Here are some reasons it matters:
- Resource scarcity: In drought-prone regions, data centre water consumption can compete with agriculture or municipal supply. The hidden footprint of synthetic media adds to that pressure.
- Carbon/energy budget: If video generation grows massively, the incremental energy demand might undermine sustainability targets for the tech sector.
- Equity and location: Data centres located in regions with weaker environmental regulation may have outsized local impacts — yet users globally share in the benefit without bearing the cost.
- Transparency and accountability: Many tech firms do not fully disclose their water or energy usage by site, making it harder to assess the real cost of digital behaviours. insights.globalspec.com
What Can Be Done: Towards More Responsible Creation
The good news: solutions are emerging. Here are some actions and practices that can help mitigate the environmental impact of deepfake creation and generative-AI more broadly:
- Model efficiency: Developing and deploying smaller, more efficient AI models for inference (less energy, less heat).
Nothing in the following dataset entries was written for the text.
(** The states the component can be in. *)
Inductive reachable : State → Prop :=
  | reachable_initial : reachable initial
  | reachable_step s e :
      reachable s → validEvent e → reachable (step s e).

End Screens.

(** A vote for [target]: the press of the row that the voting screen
    renders for that player, [onClick={() => handleVote(player)}].  For a
    player the screen has no row for, there is nothing to press. *)
Definition castVote (C : list Category) (target : Player) (s : State)
    : State :=
  match list_find (λ p, p = target) (votingList s) with
  | Some (row, _) => dispatch C (VoteBtn row) s
  | None => s
  end.

(** [n] firings of the interval, each followed by the effect. *)
Definition ticks (n : nat) (s : State) : State :=
  Nat.iter n (λ s', timerEffect (tick s')) s.

(** A two-category word list to run concrete sessions on. *)
Definition demoCategories : list Category :=
  [ mkCategory "food" ["bread"; "rice"];
    mkCategory "places" ["airport"] ].

(** The no-break space U+00A0, in UTF-8. *)
Definition nbsp : string :=
  String (Ascii.ascii_of_N 0xC2) (String (Ascii.ascii_of_N 0xA0) "").

(** ** The first-ever session *)



(** ** Invariant of the reachable states *)

(** What holds of the roster and of the voted player in every state the
    component reaches:
    - in [setup] no player is eliminated;
    - outside [setup] there are at least three players;
    - a voted player is only held in [elimination_result] and [summary];
    - the voted player is the roster entry as it was before its
      [isEliminated] flag was set. *)
Record Inv (s : State) : Prop := mkInv {
  inv_setup :
    gameState s = setup →
    ∀ p, p ∈ players s → truthy (isEliminated p) = false;
  inv_size :
    gameState s ≠ setup → 3 ≤ length (players s);
  inv_voted_phase :
    is_Some (votedPlayer s) →
    gameState s = elimination_result ∨ gameState s = summary;
  inv_voted :
    ∀ v, votedPlayer s = Some v →
      truthy (isEliminated v) = false ∧
      withIsEliminated (Some true) v ∈ players s
}.

(** ** Concrete rosters and a concrete session *)

(** Four players are entered; the samples pick the category [food], the
    word [rice] and the roster position 1 (Bob) as the only spy. *)
Definition lobby : list Event :=
  [ TypeName "Ann"; AddPlayerBtn "a1"; TypeName "Bob"; AddPlayerBtn "b2";
    TypeName "Cy"; AddPlayerBtn "c3"; TypeName "Dee"; AddPlayerBtn "d4" ].
Definition start : Event :=
  StartBtn [mkSample 0 1; mkSample 1 2; mkSample 1 4].
Definition revealAll : list Event :=
  [ RevealBtn; NextPlayerBtn; RevealBtn; NextPlayerBtn;
    RevealBtn; NextPlayerBtn; RevealBtn; NextPlayerBtn ].
(** * finder.py: scanning and fixing CSS files

    A shallow embedding of [src/finder.py].  The script walks a directory
    tree, reads every [*.css] file outside [node_modules], applies three
    regular-expression substitutions and, in fix mode, writes the result
    back.

    Definitions:
    - [Re]: the part of Python's [re] engine that the three patterns use
      (a backtracking matcher over a compiled program, and [sub]);
    - [Rules]: the table [fix_patterns] and the inner loop that applies it;
    - [Finder]: the traversal, the per-file body with its [try]/[except],
      and the summary, over an explicit disk, console and I/O trace;
    - [Example]: a small tree and disk for concrete runs;
    - [Shape]: functional descriptions of what each pattern matches.

    Proofs: [ReFacts] (the engine), [RuleB], [RuleC], [RuleA] (one module
    per rule), [FinderFacts] (the traversal), then the properties of the
    specification, C1 to C10. *)

From Stdlib Require Import String Ascii List NArith Bool Arith Lia.
Import ListNotations.

Set Implicit Arguments.

(** ** Text

    A Python [str] is a sequence of Unicode code points. *)

Abbreviation char := N (only parsing).
Abbreviation text := (list N) (only parsing).

Definition ch (a : ascii) : char := N_of_ascii a.

(** [cp s] is the text of an ASCII literal. *)
Definition cp (s : string) : text := map ch (list_ascii_of_string s).

Definition NL : char := 10%N.
Definition DQ : char := 34%N.

(** ** The regular-expression engine *)

Module Re.
(** * Fulcrum calendar feed: a shallow embedding of [server.js]

    The development follows the single source file of the service:
    the helpers ([icsEscape], [toUTC], [yyyymmdd], [addDaysISO],
    [veventTimed], [veventAllDay], [foldLines], [finalizeIcs]), the
    operation cache ([cacheGetOps], [cachePutOps]), the operation selector
    ([pickPrimaryOperation]), the event mapper ([mapJobToEvent]) and the
    [/calendar.ics] route with its per-URL response cache, together with
    the status filter and the body of the listing request and the reading
    of the upstream answers ([unwrapItems]).

    JavaScript strings are sequences of UTF-16 code units, JavaScript values
    read from the upstream JSON are a small tagged union, [Map] objects are
    association lists in insertion order, and exceptions are an explicit
    error monad. *)

From Stdlib Require Import List ZArith NArith Lia Bool String Ascii.
From Stdlib Require Import DecimalString.
From Equations Require Import Equations.
Import ListNotations.

Set Implicit Arguments.
Local Open Scope Z_scope.

(* ================================================================== *)
(** ** JavaScript strings and values *)
(* ================================================================== *)

(** A JavaScript string: its UTF-16 code units. *)
Definition jstring := list N.

(** The code units of an ASCII literal of the source. *)
Definition js (s : string) : jstring :=
  map N_of_ascii (list_ascii_of_string s).

Definition CR : N := 13%N.
Definition LF : N := 10%N.
Definition SP : N := 32%N.
Definition CRLF : jstring := [CR; LF].

Definition jstring_eq_dec : forall a b : jstring, {a = b} + {a <> b} :=
  list_eq_dec N.eq_dec.

Definition jstring_eqb (a b : jstring) : bool :=
  if jstring_eq_dec a b then true else false.

(** The values a field of an upstream JSON record, a query parameter or a
    header holds in this development: [undefined] (an absent field),
    [null], a number that is a safe integer (at most 2^53 - 1 in absolute
    value: the numbers [String] writes as their decimal digits) and a
    string.  A field that holds a boolean, another number, an array or an
    object is not described: the records below are the records whose
    fields hold these values. *)
Inductive jsval : Type :=
| JUndefined
| JNull
| JNum (n : Z)
| JStr (s : jstring).

Definition jsval_eq_dec : forall a b : jsval, {a = b} + {a <> b}.
Proof.
  decide equality; [apply Z.eq_dec | apply jstring_eq_dec].
Defined.

(** [a === b] on these values. *)
Definition strict_eq (a b : jsval) : bool :=
  if jsval_eq_dec a b then true else false.

(** [Boolean(v)]. *)
Definition truthy (v : jsval) : bool :=
  match v with
  | JUndefined | JNull => false
  | JNum n => negb (n =? 0)
  | JStr [] => false
  | JStr (_ :: _) => true
  end.

(** [a || b]. *)
Definition jor (a b : jsval) : jsval := if truthy a then a else b.
Infix "|||" := jor (at level 50, left associativity).

(** [v != null]. *)
Definition not_nullish (v : jsval) : bool :=
  match v with
  | JUndefined | JNull => false
  | _ => true
  end.

(** [String(n)] for a safe integer. *)
Definition Z_to_jstring (n : Z) : jstring :=
  js (NilZero.string_of_int (Z.to_int n)).

(** [String(v)], which is also what a template literal does to [v]. *)
Definition ToString (v : jsval) : jstring :=
  match v with
  | JUndefined => js "undefined"
  | JNull => js "null"
  | JNum n => Z_to_jstring n
  | JStr s => s
  end.

(** [parts.join(sep)] on an array of strings. *)
Fixpoint join (sep : jstring) (parts : list jstring) : jstring :=
  match parts with
  | [] => []
  | [p] => p
  | p :: rest => p ++ sep ++ join sep rest
  end.

(** Exceptions: a computation returns a value or throws an [Error] with a
    message. *)
Inductive result (A : Type) : Type :=
| Ok (a : A)
| Throw (message : jstring).
Arguments Ok {A} a.
Arguments Throw {A} message.

Definition bind {A B} (r : result A) (k : A -> result B) : result B :=
  match r with
  | Ok a => k a
  | Throw m => Throw m
  end.

Notation "'do' x <- r ; k" := (bind r (fun x => k))
  (at level 10, x name, r at level 100, k at level 200).

Fixpoint mapM {A B} (f : A -> result B) (l : list A) : result (list B) :=
  match l with
  | [] => Ok []
  | a :: rest => do b <- f a; do bs <- mapM f rest; Ok (b :: bs)
  end.

(* ================================================================== *)
(** ** Dates *)
(* ================================================================== *)

(** A [Date] object is its time value: milliseconds since the epoch, or
    [None] for the invalid date (time value NaN). *)
Definition time := option Z.

Definition msPerDay : Z := 86400000.
Definition maxTime : Z := 8640000000000000.

Definition TimeClip (t : Z) : time :=
  if Z.abs t <=? maxTime then Some t else None.

Definition Day (t : Z) : Z := t / msPerDay.
Definition TimeWithinDay (t : Z) : Z := t mod msPerDay.

(** Day number (days since the epoch) of a date of the proleptic Gregorian
    calendar, and back. *)
Definition days_from_civil (y m d : Z) : Z :=
  let y := if m <=? 2 then y - 1 else y in
  let era := y / 400 in
  let yoe := y - era * 400 in
  let mp := if 2 <? m then m - 3 else m + 9 in
  let doy := (153 * mp + 2) / 5 + d - 1 in
  let doe := yoe * 365 + yoe / 4 - yoe / 100 + doy in
  era * 146097 + doe - 719468.

Definition civil_from_days (z : Z) : Z * Z * Z :=
  let z := z + 719468 in
  let era := z / 146097 in
  let doe := z - era * 146097 in
  let yoe := (doe - doe / 1460 + doe / 36524 - doe / 146096) / 365 in
  let doy := doe - (365 * yoe + yoe / 4 - yoe / 100) in
  let mp := (5 * doy + 2) / 153 in
  let d := doy - (153 * mp + 2) / 5 + 1 in
  let m := if mp <? 10 then mp + 3 else mp - 9 in
  let y := yoe + era * 400 in
  ((if m <=? 2 then y + 1 else y), m, d).

Definition getUTCFullYear (t : Z) : Z := fst (fst (civil_from_days (Day t))).
(** [getUTCMonth() + 1]. *)
Definition getUTCMonth1 (t : Z) : Z := snd (fst (civil_from_days (Day t))).
Definition getUTCDate (t : Z) : Z := snd (civil_from_days (Day t)).
Definition getUTCHours (t : Z) : Z := TimeWithinDay t / 3600000.
Definition getUTCMinutes (t : Z) : Z := (TimeWithinDay t / 60000) mod 60.
Definition getUTCSeconds (t : Z) : Z := (TimeWithinDay t / 1000) mod 60.
Definition getUTCMilliseconds (t : Z) : Z := TimeWithinDay t mod 1000.

(** [s.padStart(n, "0")]. *)
Definition padStart0 (n : nat) (s : jstring) : jstring :=
  repeat 48%N (n - List.length s) ++ s.

(** [pad] of [toUTC] and [yyyymmdd]: [String(n).padStart(2, "0")]. *)
Definition pad (n : Z) : jstring := padStart0 2 (Z_to_jstring n).

Definition NaN_string : jstring := js "NaN".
- Server cooling innovation: Using closed-loop or liquid-cooling systems rather than open evaporative cooling to reduce water use. EESI
- Location strategy: Building data centres in regions with plentiful renewable energy and water availability, and avoiding drought-prone zones.
- User awareness: Educating creators that even digital media has a “back-end cost” and encouraging moderation in usage.
- Transparency & reporting: Governments and companies should require standardized disclosure of water and energy usage for data centres and AI workloads. The UK report calls for such regulation. GOV.UK Assets
- Policy frameworks: Integrate data-centre resource demand into urban and environmental planning, especially in places designated as “AI growth zones.”
Deepfakes: The Media Side and the Environmental Side
Let’s look at deepfakes through two lenses:
Media/ethical lens — Deepfakes challenge trust in what we see and hear. They raise questions of consent, authenticity, and manipulation.
Resource/environmental lens — Deepfakes, especially at scale, generate hidden resource use: electricity to run GPUs, water to cool them, land & materials for data centres, and carbon for power generation.
Both lenses point to the same conclusion: deepfakes are not just a social or technological phenomenon — they are also an environmental one.
Key Takeaways
- Generative AI and synthetic media tools (including deepfakes) rely on large-scale infrastructure — data centres with high energy and water demands.
- Research suggests data centres already consume billions of gallons of water annually; the rise of AI could double or more that usage. theoutpost.ai
- Users of deepfake tools rarely see or account for this hidden cost.
- ~“It uses a lot of electricity and it uses a lot of water,” as Dr. Grecksch puts it — and that point deserves more attention.
- Sustainable digital creation means thinking not just about “what can be created” but also “what resources it uses.”